The Serbian tourism industry has developed some travel resources specifically for Chinese visitors in recent years, like hot spring resorts and wine chateau tours, said the director.

Recovery in 2020 unlikely

In view of the COVID-19 pandemic, industry insiders expressed little hope for the return of Chinese tourists to Europe this year.

"Due to the uncertainty caused by the COVID-19 pandemic, many tourists are afraid to travel. The recovery of the tourism industry depends on virus prevention measures. It will be almost impossible for Chinese tourists to resume visits to Europe in 2020," Jiang noted.

Judy said that the number of Chinese tourists to Central and Eastern Europe may not return to pre-pandemic levels in the next two years, even after the pandemic is over. "Chinese people may be cautious after seeing how some European governments have handled COVID-19."   
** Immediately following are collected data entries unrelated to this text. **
(* ===== verification/Foreign.v ===== *)
(** Disks that the program did not write: what [DB::Open] and [DB::Get] do with a
    directory whose manifest, log and tables hold arbitrary bytes. The parsers of
    the manifest and of the log check every bound; the reader of tables trusts a
    block once its checksum fits, and computes extents in 64 bits. *)
From S2P Require Import Prelude Types Coding Crc32 Bloom SkipList Cache Posix Wal.
From S2P Require Import TableFormat TableWriter TableReader Damage Version Db DbInvariant Leveling Manifest Recovery.

(** ** Freedom of faults *)

(** A computation that does not run into undefined behaviour and, if it succeeds,
    has a value with the property. *)
Definition yields {A} (Q : A -> Prop) (m : result A) : Prop :=
  match m with Ok a => Q a | Err _ => True | UB => False end.

Lemma yields_bind {A B} (P : A -> Prop) (Q : B -> Prop) (m : result A) (f : A -> result B) :
  yields P m -> (forall a, P a -> m = Ok a -> yields Q (f a)) -> yields Q (rbind m f).
Proof. destruct m; [|done..]. intros Ha Hf. by apply Hf. Qed.

Lemma yields_mono {A} (P Q : A -> Prop) (m : result A) : yields P m -> (forall a, P a -> Q a) -> yields Q m.
Proof. destruct m; cbn; auto. Qed.

Lemma yields_Ok {A} (Q : A -> Prop) (m : result A) a : yields Q m -> m = Ok a -> Q a.
Proof. by intros H ->. Qed.

Lemma yields_slice {A} (m : list A) off n :
  0 <= off -> 0 <= n -> off + n <= blen m -> yields (fun l => slice m off n = Some l /\ blen l = n) (of_option (slice m off n)).
Proof.
  intros. destruct (slice m off n) eqn:E; [|by apply slice_None in E; lia]. cbn. split; [done|]. apply slice_Some in E. lia.
Qed.

Lemma yields_fixed32 m p : 0 <= p -> p + 4 <= blen m -> yields is_u32 (DecodeFixed32 m p).
Proof.
  intros Hp Hm. destruct (DecodeFixed32_total m p Hp Hm) as [v E]. rewrite E. by eapply DecodeFixed32_range.
Qed.

Lemma yields_fixed64 m p : 0 <= p -> p + 8 <= blen m -> yields is_u64 (DecodeFixed64 m p).
Proof.
  intros Hp Hm. unfold DecodeFixed64. eapply yields_bind; [by apply yields_slice|]. intros s [_ Hl] _. cbn.
  pose proof (le_load_range s) as Hr. rewrite Hl in Hr. exact Hr.
Qed.

(** One step into a computation: a bounds-checked read or a test. *)
Ltac yields_step :=
  match goal with
  | |- yields _ (Err _) => exact I
  | |- yields _ (rbind (DecodeFixed32 _ _) _) => eapply yields_bind; [apply yields_fixed32; lia|let H := fresh "H" in intros ? H ?; unfold is_u32 in H]
  | |- yields _ (rbind (DecodeFixed64 _ _) _) => eapply yields_bind; [apply yields_fixed64; lia|let H := fresh "H" in intros ? H ?; unfold is_u64 in H]
  | |- yields _ (rbind (of_option (slice _ _ _)) _) => eapply yields_bind; [apply yields_slice; lia|intros ? [? ?] _]
  | |- yields _ (if ?a <=? ?b then _ else _) => destruct (Z.leb_spec a b)
  | |- yields _ (if ?a <? ?b then _ else _) => destruct (Z.ltb_spec a b)
  end.
(* ===== verification/DriverKeys.v ===== *)
(** The keys and values of the measurement drivers (bench/): integers formatted
    with [snprintf] into a character array, and values padded to a fixed size. A
    zero-padded key of fixed width orders like its integer, which is what the
    drivers rely on when they lay out their keys. *)
From S2P Require Import Prelude Types TableFormat Version.

(** ** Formatting *)

(** The conversion [%0<width>d] of an [int]; ten digits hold every [int]. *)
Definition format_d (width : nat) (n : Z) : bytes :=
  let sign := if n <? 0 then lit "-" else [] in
  let digits := decimal 10 (Z.abs n) [] in
  sign ++ replicate (width - length sign - length digits) Byte.x30 ++ digits.

(** [snprintf(b, size, ...)] of a text without zero bytes, then [std::string(b)]:
    at most [size - 1] characters are stored before the terminator. *)
Definition snprintf (size : nat) (text : bytes) : bytes := take (size - 1) text.

(** [s.resize(n, c)]. *)
Definition resize (s : bytes) (n : nat) (c : byte) : bytes := take n s ++ replicate (n - length s) c.

(** [PresentKey] and [MissingKey] of bench_bloom.cpp: even and odd integers. *)
Definition PresentKey (n : Z) : result bytes :=
  let* m := int32 (2 * n) in Ok (snprintf 24 (lit "key-" ++ format_d 12 m)).

Definition MissingKey (n : Z) : result bytes :=
  let* m := int32 (2 * n) in
  let* m := int32 (m + 1) in
  Ok (snprintf 24 (lit "key-" ++ format_d 12 m)).

(** [KeyOf] and [ValueOf] of bench_compaction.cpp, [KeyOf] and [MakeValue] of
    bench_vs_rocksdb.cpp. [std::to_string] prints like [%d]. *)
Definition KeyOf (n : Z) : bytes := snprintf 24 (lit "key" ++ format_d 9 n).
Definition ValueOf (n : Z) : bytes := resize (format_d 0 n ++ lit "-") 200 Byte.x78.

Definition kValueSize : nat := 100.
Definition VsKeyOf (n : Z) : bytes := snprintf 16 (lit "key" ++ format_d 10 n).
Definition MakeValue (n : Z) : bytes := resize (format_d 0 n ++ lit "#") kValueSize Byte.x76.

(** ** Fixed-width digits *)

Definition digit (n : Z) : byte := byte_of (48 + n mod 10).

(** The [w] low decimal digits of an integer. *)
Fixpoint fixed (w : nat) (n : Z) : bytes :=
  match w with O => [] | S w' => fixed w' (n / 10) ++ [digit n] end.

Lemma fixed_length w n : length (fixed w n) = w.
Proof. revert n. induction w as [|w IH]; intros n; [done|]. cbn [fixed]. rewrite length_app, IH. simpl. lia. Qed.

Lemma fixed_zero w : fixed w 0 = replicate w Byte.x30.
Proof.
  induction w as [|w IH]; [done|]. cbn [fixed]. change (0 / 10) with 0. rewrite IH.
  change [digit 0] with (replicate 1 Byte.x30). rewrite <- replicate_add. f_equal. lia.
Qed.

Lemma decimal_app fuel n acc : decimal fuel n acc = decimal fuel n [] ++ acc.
Proof.
  revert n acc. induction fuel as [|fuel IH]; intros n acc; [done|]. cbn [decimal].
  destruct (n <? 10); [done|]. rewrite IH, (IH _ [_]), <- app_assoc. done.
Qed.

Lemma pow10_S w : 10 ^ Z.of_nat (S w) = 10 * 10 ^ Z.of_nat w.
Proof. rewrite Nat2Z.inj_succ, Z.pow_succ_r by lia. done. Qed.

(** Zero padding fills up to the fixed width. *)
Lemma decimal_fixed fuel w n :
  (0 < fuel)%nat -> 0 <= n < 10 ^ Z.of_nat fuel -> n < 10 ^ Z.of_nat w -> (0 < w)%nat ->
  (length (decimal fuel n []) <= w)%nat /\
  replicate (w - length (decimal fuel n [])) Byte.x30 ++ decimal fuel n [] = fixed w n.
Proof.
  revert w n. induction fuel as [|fuel IH]; intros w n Hf Hn Hw Hpos; [lia|]. destruct w as [|w]; [lia|].
  cbn [decimal fixed]. fold (digit n). rewrite pow10_S in *. destruct (Z.ltb_spec n 10).
  - cbn [length]. split; [lia|]. rewrite Z.div_small by lia. rewrite fixed_zero. repeat f_equal. lia.
  - rewrite decimal_app. assert (0 <= n / 10) by (apply Z.div_pos; lia).
    assert (n / 10 < 10 ^ Z.of_nat fuel) by (apply Z.div_lt_upper_bound; lia).
    assert (n / 10 < 10 ^ Z.of_nat w) by (apply Z.div_lt_upper_bound; lia).
    assert (1 <= n / 10) by (apply Z.div_le_lower_bound; lia).
    destruct fuel as [|fuel]; [simpl in *; lia|]. destruct w as [|w]; [simpl in *; lia|].
    destruct (IH (S w) (n / 10)) as [Hl E]; [lia..|].
    rewrite length_app. cbn [length]. split; [lia|]. rewrite <- E, <- app_assoc.
    do 2 f_equal. lia.
Qed.

Lemma format_fixed w n : (0 < w)%nat -> 0 <= n < 2 ^ 31 -> n < 10 ^ Z.of_nat w -> format_d w n = fixed w n.
Proof.
  intros Hw Hn Hlt. unfold format_d. zbool. rewrite Z.abs_eq by lia. cbn [app length]. rewrite Nat.sub_0_r.
  apply (decimal_fixed 10 w n); lia.
Qed.

Lemma str_compare_snoc a b x y :
  length a = length b ->
  str_compare (a ++ [x]) (b ++ [y]) = match str_compare a b with Eq => byte_val x ?= byte_val y | c => c end.
Proof.
  revert b. induction a as [|c a IH]; intros [|d b] Hl; try done; cbn [app str_compare].
  - by destruct (byte_val x ?= byte_val y).
  - injection Hl as Hl. destruct (byte_val c ?= byte_val d); [by apply IH|done..].
Qed.

(** Strings of digits of the same width compare like their integers. *)
Lemma fixed_compare w a b :
  0 <= a < 10 ^ Z.of_nat w -> 0 <= b < 10 ^ Z.of_nat w -> str_compare (fixed w a) (fixed w b) = (a ?= b).
Proof.
  revert a b. induction w as [|w IH]; intros a b Ha Hb.
  { simpl in *. assert (a = 0) as -> by lia. assert (b = 0) as -> by lia. done. }
  rewrite pow10_S in *. cbn [fixed]. rewrite str_compare_snoc by (by rewrite !fixed_length).
  rewrite IH by (split; [apply Z.div_pos|apply Z.div_lt_upper_bound]; lia).
  unfold digit. rewrite !digit_of_mod.
  pose proof (Z.div_mod a 10 ltac:(lia)). pose proof (Z.div_mod b 10 ltac:(lia)).
  pose proof (Z.mod_pos_bound a 10 eq_refl). pose proof (Z.mod_pos_bound b 10 eq_refl).
  destruct (Z.compare_spec (a / 10) (b / 10)); destruct (Z.compare_spec a b);
    try destruct (Z.compare_spec (48 + a mod 10) (48 + b mod 10)); try done; lia.
Qed.

Lemma str_compare_prefix p a b : str_compare (p ++ a) (p ++ b) = str_compare a b.
Proof. induction p as [|c p IH]; [done|]. cbn [app str_compare]. by rewrite Z.compare_refl. Qed.

(** ** The keys of the filter's driver *)

(** Both kinds of key: the text of an integer of twelve digits. *)
Definition bloom_key (m : Z) : bytes := lit "key-" ++ fixed 12 m.

Lemma bloom_key_compare a b : 0 <= a < 2 ^ 31 -> 0 <= b < 2 ^ 31 -> str_compare (bloom_key a) (bloom_key b) = (a ?= b).
Proof. intros Ha Hb. unfold bloom_key. rewrite str_compare_prefix. apply fixed_compare; lia. Qed.

Lemma blen_bloom_key m : blen (bloom_key m) = 16.
Proof. unfold bloom_key, blen. rewrite length_app, fixed_length. done. Qed.

Lemma snprintf_fits size text : (length text < size)%nat -> snprintf size text = text.
Proof. intros. unfold snprintf. apply take_ge. lia. Qed.

Lemma bloom_text m : 0 <= m < 2 ^ 31 -> snprintf 24 (lit "key-" ++ format_d 12 m) = bloom_key m.
Proof.
  intros Hm. rewrite format_fixed; [|lia|lia|change (10 ^ Z.of_nat 12) with 1000000000000; lia]. apply snprintf_fits.
  pose proof (blen_bloom_key m) as Hl. unfold blen in Hl. lia.
Qed.

Lemma PresentKey_ok n : 0 <= n < 2 ^ 30 -> PresentKey n = Ok (bloom_key (2 * n)).
Proof.
  intros. unfold PresentKey. rewrite int32_small by lia. cbn [rbind]. by rewrite bloom_text by lia.
Qed.

Lemma MissingKey_ok n : 0 <= n < 2 ^ 30 -> MissingKey n = Ok (bloom_key (2 * n + 1)).
Proof.
  intros. unfold MissingKey. rewrite (int32_small (2 * n)) by lia. cbn [rbind].
  rewrite int32_small by lia. cbn [rbind]. by rewrite bloom_text by lia.
Qed.

(** ** The keys of the load drivers *)

Lemma resize_length t n c : length (resize t n c) = n.
Proof. unfold resize. rewrite length_app, length_take, length_replicate. lia. Qed.

(** A key of a prefix and [w] digits that fits its array. *)
Lemma prefixed_key size prefix w n :
  (0 < w)%nat -> (length prefix + w < size)%nat -> 0 <= n < 2 ^ 31 -> n < 10 ^ Z.of_nat w ->
  snprintf size (prefix ++ format_d w n) = prefix ++ fixed w n.
Proof.
  intros Hw Hs Hn Hlt. rewrite format_fixed by done. apply snprintf_fits. rewrite length_app, fixed_length. lia.
Qed.

Lemma fixed_inj prefix w a b :
  0 <= a < 10 ^ Z.of_nat w -> 0 <= b < 10 ^ Z.of_nat w -> prefix ++ fixed w a = prefix ++ fixed w b -> a = b.
Proof.
  intros Ha Hb E%app_inv_head. pose proof (fixed_compare w a b Ha Hb) as Hc. rewrite E, str_compare_refl in Hc. symmetry in Hc.
  by apply Z.compare_eq_iff.
Qed.

Lemma KeyOf_inj a b : 0 <= a < 10 ^ 9 -> 0 <= b < 10 ^ 9 -> KeyOf a = KeyOf b -> a = b.
Proof.
  intros Ha Hb. unfold KeyOf. rewrite !prefixed_key by (cbn; lia). by apply (fixed_inj (lit "key") 9).
Qed.

Lemma VsKeyOf_inj a b : 0 <= a < 2 ^ 31 -> 0 <= b < 2 ^ 31 -> VsKeyOf a = VsKeyOf b -> a = b.
Proof.
  intros Ha Hb. assert (forall n, n < 2 ^ 31 -> n < 10 ^ Z.of_nat 10) as Hp by (cbn; lia).
  unfold VsKeyOf. rewrite !prefixed_key by (cbn; lia || by apply Hp). apply (fixed_inj (lit "key") 10); split; try apply Hp; lia.
Qed.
Travel agency Be With Me also said it was afraid it would have no Chinese tourists at all this year, and that next year depends on how well the pandemic is brought under control.

Martin, the manager of a Lyon-based French travel agency targeting Chinese tourists, also said that Chinese tourists have been more and more cautious about going to France.

"It's not just a hygiene issue related to COVID-19. It was already the case during the Yellow Vest movement and strikes," Martin told the Global Times on Monday.

"Tourists will come back. France is very attractive in terms of tourism. The real question is when the Chinese will return. One thing is certain - it will be a long time before the end of the COVID-19 crisis, upon which the recovery of the economy and tourism depends," Martin noted.